╭─ ENTRIES SUPPLIED

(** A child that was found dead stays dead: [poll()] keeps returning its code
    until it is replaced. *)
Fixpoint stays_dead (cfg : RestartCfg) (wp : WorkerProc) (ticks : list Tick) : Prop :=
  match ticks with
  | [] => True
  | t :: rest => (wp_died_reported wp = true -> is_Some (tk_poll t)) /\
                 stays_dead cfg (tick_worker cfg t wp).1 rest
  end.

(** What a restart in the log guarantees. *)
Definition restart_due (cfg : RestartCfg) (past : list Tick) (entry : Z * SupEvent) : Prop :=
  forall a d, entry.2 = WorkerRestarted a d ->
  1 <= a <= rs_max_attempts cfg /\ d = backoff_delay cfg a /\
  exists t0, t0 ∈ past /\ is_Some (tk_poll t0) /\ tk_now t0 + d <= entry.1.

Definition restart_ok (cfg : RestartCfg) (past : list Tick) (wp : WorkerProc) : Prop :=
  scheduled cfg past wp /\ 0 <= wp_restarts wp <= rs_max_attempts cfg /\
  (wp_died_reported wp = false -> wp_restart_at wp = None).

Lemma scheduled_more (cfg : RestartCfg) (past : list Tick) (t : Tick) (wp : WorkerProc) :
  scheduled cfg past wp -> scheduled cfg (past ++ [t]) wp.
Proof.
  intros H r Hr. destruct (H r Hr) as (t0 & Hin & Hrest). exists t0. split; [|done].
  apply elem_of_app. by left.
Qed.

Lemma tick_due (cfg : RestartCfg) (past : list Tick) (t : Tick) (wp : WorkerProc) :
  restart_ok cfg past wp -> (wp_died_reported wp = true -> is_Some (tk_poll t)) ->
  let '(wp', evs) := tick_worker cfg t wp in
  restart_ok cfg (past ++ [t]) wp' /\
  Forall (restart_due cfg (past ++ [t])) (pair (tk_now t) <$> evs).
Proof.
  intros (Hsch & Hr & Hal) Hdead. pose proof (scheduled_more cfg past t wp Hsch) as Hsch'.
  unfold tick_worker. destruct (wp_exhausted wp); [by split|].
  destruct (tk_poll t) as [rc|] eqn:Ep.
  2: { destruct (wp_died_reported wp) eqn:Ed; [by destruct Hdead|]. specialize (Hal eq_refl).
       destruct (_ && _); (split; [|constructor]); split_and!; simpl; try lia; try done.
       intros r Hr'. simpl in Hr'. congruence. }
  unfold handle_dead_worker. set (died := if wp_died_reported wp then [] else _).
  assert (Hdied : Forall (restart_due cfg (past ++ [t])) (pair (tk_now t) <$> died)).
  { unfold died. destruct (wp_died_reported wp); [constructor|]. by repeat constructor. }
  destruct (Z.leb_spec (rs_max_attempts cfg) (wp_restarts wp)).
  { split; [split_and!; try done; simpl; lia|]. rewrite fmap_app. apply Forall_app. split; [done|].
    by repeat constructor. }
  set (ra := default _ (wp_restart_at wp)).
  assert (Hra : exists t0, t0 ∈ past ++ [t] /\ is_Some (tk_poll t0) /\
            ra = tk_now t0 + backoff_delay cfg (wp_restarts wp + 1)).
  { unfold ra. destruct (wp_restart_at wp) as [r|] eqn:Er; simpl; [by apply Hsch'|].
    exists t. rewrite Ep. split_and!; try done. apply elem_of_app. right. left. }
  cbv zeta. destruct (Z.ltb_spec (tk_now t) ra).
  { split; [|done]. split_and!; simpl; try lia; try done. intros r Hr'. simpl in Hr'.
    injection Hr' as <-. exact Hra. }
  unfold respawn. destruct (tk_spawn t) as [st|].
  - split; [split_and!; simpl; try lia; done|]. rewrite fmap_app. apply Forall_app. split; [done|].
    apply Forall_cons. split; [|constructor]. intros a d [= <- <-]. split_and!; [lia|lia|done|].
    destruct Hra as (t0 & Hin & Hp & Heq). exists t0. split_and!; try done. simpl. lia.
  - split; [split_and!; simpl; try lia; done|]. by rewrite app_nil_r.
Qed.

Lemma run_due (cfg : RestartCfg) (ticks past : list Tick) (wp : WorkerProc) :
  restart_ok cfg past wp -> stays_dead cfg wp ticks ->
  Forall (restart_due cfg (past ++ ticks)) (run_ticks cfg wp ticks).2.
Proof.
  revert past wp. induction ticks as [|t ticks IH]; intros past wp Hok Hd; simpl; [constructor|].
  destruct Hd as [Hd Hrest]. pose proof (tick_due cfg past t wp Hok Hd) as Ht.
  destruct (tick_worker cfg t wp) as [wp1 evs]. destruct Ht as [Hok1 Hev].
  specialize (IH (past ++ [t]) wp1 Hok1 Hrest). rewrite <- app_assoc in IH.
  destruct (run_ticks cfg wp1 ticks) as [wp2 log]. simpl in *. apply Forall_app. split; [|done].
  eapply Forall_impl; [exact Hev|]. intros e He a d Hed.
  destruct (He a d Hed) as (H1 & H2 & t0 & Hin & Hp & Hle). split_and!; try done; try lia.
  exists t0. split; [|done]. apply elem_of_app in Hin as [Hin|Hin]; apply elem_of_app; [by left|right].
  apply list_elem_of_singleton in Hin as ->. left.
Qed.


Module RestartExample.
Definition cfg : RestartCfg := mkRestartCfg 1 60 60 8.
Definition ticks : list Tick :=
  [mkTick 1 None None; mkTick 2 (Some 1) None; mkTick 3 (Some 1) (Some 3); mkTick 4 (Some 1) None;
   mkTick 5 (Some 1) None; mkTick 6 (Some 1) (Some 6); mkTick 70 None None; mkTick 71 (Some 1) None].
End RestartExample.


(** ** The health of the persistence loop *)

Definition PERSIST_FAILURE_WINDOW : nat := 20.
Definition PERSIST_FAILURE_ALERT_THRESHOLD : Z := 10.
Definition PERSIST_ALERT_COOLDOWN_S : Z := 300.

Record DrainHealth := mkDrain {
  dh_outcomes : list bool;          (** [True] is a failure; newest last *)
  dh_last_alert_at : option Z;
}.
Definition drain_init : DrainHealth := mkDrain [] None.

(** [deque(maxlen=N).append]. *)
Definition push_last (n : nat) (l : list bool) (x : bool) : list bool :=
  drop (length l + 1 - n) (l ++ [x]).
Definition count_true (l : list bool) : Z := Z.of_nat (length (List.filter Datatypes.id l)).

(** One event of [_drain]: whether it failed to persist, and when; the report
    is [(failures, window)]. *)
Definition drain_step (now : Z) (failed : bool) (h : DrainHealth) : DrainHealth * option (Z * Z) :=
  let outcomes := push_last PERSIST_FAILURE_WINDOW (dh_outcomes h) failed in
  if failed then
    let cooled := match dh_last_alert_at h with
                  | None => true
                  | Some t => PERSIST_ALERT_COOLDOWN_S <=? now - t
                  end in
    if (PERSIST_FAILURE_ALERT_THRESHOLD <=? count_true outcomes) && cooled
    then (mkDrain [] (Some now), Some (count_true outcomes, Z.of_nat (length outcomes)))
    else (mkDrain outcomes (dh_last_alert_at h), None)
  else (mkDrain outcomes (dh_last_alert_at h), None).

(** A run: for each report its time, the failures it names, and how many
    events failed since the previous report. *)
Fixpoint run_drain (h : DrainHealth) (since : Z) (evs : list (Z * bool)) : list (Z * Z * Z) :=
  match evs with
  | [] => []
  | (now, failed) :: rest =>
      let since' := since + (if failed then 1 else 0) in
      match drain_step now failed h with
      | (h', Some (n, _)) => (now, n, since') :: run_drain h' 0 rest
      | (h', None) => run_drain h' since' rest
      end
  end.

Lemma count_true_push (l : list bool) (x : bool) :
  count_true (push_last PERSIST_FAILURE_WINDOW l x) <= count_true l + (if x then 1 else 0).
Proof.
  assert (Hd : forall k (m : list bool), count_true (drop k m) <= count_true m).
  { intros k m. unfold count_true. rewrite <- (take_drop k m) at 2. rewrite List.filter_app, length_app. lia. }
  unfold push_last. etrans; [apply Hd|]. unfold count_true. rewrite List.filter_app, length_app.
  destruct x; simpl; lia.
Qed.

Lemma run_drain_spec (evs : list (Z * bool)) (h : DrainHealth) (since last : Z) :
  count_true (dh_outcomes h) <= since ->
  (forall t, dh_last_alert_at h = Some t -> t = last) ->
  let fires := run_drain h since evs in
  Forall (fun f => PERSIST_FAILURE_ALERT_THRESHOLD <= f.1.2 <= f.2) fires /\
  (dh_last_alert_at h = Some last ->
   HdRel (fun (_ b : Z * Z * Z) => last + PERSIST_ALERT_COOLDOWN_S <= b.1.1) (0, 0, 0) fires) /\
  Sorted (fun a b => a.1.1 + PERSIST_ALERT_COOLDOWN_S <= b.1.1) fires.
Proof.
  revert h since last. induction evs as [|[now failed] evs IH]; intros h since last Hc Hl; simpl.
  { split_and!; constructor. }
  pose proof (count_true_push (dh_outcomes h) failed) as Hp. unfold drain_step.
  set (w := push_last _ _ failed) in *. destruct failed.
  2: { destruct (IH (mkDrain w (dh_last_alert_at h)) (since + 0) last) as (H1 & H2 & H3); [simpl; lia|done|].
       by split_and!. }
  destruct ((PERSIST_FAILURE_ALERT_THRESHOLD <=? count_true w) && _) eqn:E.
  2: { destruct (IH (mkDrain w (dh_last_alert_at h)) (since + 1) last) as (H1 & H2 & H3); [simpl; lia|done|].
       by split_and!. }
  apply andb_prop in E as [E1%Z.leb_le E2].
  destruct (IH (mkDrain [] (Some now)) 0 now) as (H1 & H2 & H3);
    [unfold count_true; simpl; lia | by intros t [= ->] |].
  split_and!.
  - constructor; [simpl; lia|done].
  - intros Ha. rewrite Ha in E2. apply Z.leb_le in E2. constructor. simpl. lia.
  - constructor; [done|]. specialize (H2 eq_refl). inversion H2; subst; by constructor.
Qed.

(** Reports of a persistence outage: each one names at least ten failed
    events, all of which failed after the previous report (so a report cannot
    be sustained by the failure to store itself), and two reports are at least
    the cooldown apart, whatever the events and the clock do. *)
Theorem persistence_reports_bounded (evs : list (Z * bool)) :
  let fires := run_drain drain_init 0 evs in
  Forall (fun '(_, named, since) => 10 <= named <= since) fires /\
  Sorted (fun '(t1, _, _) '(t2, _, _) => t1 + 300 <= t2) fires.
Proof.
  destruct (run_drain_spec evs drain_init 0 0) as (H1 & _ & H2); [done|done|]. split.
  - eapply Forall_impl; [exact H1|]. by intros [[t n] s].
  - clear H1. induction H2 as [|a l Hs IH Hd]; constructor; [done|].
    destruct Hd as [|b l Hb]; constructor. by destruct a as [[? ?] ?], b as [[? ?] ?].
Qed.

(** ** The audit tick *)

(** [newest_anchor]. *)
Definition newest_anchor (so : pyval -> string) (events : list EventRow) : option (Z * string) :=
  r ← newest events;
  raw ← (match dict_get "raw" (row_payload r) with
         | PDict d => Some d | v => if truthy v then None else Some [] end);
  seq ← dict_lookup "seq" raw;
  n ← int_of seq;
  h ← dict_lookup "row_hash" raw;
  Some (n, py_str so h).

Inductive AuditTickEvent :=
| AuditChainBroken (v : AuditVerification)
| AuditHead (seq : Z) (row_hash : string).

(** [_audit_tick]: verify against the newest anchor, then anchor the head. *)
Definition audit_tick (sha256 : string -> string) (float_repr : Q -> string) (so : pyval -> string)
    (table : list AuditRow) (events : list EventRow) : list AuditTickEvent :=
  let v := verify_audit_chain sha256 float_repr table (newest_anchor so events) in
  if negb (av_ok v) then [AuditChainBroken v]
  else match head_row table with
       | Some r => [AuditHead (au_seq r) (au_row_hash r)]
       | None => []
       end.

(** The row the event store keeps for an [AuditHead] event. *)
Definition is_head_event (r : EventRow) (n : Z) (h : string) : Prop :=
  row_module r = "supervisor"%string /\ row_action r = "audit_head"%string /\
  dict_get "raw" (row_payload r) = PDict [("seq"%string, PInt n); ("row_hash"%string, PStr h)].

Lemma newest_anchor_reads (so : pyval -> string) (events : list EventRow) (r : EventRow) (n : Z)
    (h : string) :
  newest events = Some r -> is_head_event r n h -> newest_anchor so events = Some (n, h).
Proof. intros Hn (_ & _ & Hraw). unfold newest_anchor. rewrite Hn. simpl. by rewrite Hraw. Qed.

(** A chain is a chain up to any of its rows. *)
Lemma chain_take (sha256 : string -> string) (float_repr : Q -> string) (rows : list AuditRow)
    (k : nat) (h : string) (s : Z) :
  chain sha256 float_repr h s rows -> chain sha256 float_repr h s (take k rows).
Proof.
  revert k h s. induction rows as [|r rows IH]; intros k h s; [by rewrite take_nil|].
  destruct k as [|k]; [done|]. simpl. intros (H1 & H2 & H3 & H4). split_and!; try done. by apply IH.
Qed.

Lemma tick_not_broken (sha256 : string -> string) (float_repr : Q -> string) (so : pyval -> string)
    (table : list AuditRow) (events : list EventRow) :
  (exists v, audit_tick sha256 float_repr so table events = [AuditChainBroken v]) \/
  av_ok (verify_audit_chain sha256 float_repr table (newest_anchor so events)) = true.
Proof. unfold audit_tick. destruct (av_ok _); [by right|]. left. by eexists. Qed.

╰─
╭─ ENTRIES SUPPLIED

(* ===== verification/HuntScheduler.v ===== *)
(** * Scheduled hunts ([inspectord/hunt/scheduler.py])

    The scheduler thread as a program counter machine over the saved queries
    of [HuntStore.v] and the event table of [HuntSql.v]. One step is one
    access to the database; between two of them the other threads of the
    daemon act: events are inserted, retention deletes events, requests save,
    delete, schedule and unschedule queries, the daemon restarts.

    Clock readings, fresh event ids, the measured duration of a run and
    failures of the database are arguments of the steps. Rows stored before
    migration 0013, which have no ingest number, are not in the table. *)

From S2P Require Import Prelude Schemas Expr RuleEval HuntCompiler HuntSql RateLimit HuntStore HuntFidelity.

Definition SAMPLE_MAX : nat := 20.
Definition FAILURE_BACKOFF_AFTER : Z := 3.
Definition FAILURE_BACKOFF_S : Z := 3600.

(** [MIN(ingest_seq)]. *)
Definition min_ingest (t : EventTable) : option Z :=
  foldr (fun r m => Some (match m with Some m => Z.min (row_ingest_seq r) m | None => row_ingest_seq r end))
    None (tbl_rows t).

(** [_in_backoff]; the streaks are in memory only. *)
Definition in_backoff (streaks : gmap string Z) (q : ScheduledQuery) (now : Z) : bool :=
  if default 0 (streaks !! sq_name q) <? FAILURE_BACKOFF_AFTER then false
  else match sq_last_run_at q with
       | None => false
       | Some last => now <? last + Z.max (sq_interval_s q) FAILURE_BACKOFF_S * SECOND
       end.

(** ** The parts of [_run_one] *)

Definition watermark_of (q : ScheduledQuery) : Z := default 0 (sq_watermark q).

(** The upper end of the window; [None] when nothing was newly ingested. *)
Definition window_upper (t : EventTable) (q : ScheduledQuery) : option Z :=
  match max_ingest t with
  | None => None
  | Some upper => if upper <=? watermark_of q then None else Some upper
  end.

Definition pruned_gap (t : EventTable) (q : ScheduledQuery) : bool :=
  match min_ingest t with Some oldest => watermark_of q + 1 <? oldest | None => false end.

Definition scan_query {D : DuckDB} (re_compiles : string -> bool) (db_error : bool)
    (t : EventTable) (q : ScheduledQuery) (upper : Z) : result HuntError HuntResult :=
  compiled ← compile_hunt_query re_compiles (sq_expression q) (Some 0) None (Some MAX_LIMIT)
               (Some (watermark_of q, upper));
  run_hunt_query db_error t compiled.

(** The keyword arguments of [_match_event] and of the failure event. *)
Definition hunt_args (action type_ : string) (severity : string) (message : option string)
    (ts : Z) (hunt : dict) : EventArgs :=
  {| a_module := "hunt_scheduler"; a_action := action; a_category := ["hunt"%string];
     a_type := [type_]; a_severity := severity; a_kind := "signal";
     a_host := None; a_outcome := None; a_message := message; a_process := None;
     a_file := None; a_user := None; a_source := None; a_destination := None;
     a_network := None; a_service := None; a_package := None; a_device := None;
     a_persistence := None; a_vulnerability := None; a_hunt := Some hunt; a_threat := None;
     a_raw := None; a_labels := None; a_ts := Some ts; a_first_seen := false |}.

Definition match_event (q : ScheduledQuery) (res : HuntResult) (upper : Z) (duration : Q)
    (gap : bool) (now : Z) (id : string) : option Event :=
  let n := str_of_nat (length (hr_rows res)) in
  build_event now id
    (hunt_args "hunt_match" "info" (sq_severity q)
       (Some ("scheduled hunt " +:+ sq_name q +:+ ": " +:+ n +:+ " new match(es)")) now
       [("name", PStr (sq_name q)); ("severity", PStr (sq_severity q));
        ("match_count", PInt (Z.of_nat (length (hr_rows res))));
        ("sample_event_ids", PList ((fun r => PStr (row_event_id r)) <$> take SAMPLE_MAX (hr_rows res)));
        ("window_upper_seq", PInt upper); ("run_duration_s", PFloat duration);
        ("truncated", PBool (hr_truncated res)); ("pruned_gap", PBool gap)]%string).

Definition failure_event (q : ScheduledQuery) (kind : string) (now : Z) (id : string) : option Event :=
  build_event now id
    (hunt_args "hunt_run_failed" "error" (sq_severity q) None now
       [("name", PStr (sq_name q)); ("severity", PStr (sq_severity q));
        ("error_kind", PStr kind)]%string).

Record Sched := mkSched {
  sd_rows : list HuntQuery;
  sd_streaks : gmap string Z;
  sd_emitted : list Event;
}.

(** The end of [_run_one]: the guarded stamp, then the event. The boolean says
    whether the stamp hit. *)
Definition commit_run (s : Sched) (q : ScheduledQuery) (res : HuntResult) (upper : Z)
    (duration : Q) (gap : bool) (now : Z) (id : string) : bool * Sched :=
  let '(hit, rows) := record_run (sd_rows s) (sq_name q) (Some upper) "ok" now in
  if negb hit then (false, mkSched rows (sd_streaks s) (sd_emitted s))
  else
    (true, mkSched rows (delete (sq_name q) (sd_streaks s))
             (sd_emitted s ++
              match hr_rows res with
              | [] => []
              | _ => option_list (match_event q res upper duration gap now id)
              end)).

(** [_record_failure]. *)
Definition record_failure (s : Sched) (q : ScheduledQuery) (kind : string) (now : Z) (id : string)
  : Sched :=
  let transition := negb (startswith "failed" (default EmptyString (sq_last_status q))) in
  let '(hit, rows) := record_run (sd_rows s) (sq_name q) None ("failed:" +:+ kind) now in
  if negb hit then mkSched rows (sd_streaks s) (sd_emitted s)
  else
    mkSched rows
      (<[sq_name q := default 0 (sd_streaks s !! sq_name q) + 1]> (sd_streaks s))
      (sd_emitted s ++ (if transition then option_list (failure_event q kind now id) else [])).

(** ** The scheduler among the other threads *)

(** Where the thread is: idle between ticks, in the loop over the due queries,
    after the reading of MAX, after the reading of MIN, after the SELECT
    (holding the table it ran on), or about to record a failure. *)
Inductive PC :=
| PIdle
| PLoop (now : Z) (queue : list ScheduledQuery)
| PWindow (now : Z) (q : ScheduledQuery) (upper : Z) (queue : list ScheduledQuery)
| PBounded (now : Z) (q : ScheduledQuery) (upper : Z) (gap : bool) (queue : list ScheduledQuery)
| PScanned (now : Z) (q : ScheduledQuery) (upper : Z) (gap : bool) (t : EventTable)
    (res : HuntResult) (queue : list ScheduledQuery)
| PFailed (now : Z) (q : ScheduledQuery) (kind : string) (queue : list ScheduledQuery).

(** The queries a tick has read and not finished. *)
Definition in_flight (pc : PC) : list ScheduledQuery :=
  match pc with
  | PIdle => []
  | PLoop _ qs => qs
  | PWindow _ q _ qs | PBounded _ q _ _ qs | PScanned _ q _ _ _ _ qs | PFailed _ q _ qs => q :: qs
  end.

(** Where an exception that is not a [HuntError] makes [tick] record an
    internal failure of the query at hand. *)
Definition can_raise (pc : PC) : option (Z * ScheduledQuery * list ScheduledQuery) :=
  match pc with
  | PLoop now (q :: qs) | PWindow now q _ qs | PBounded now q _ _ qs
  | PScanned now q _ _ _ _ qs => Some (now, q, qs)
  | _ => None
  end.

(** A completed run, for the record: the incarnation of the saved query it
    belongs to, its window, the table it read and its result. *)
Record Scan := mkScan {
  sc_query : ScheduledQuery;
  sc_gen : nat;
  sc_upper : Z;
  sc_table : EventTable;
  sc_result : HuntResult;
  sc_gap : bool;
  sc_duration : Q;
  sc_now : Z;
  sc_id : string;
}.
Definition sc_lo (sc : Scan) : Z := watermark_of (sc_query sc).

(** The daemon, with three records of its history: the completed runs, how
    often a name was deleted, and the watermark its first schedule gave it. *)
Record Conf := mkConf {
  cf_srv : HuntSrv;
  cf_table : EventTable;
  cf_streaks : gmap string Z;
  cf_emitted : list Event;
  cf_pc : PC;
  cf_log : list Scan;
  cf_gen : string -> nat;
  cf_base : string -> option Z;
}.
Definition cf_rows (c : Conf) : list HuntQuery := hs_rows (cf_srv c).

╰─

## TASK REQUIREMENTS:
Starting at the line above that contains "a_persistence := None;", repeat each line exactly up to and including the line that contains "Definition failure_event (q", and stop there.

## ANSWER TO THIS PROBLEM:
     a_persistence := None; a_vulnerability := None; a_hunt := Some hunt; a_threat := None;
     a_raw := None; a_labels := None; a_ts := Some ts; a_first_seen := false |}.

Definition match_event (q : ScheduledQuery) (res : HuntResult) (upper : Z) (duration : Q)
    (gap : bool) (now : Z) (id : string) : option Event :=
  let n := str_of_nat (length (hr_rows res)) in
  build_event now id
    (hunt_args "hunt_match" "info" (sq_severity q)
       (Some ("scheduled hunt " +:+ sq_name q +:+ ": " +:+ n +:+ " new match(es)")) now
       [("name", PStr (sq_name q)); ("severity", PStr (sq_severity q));
        ("match_count", PInt (Z.of_nat (length (hr_rows res))));
        ("sample_event_ids", PList ((fun r => PStr (row_event_id r)) <$> take SAMPLE_MAX (hr_rows res)));
        ("window_upper_seq", PInt upper); ("run_duration_s", PFloat duration);
        ("truncated", PBool (hr_truncated res)); ("pruned_gap", PBool gap)]%string).

Definition failure_event (q : ScheduledQuery) (kind : string) (now : Z) (id : string) : option Event :=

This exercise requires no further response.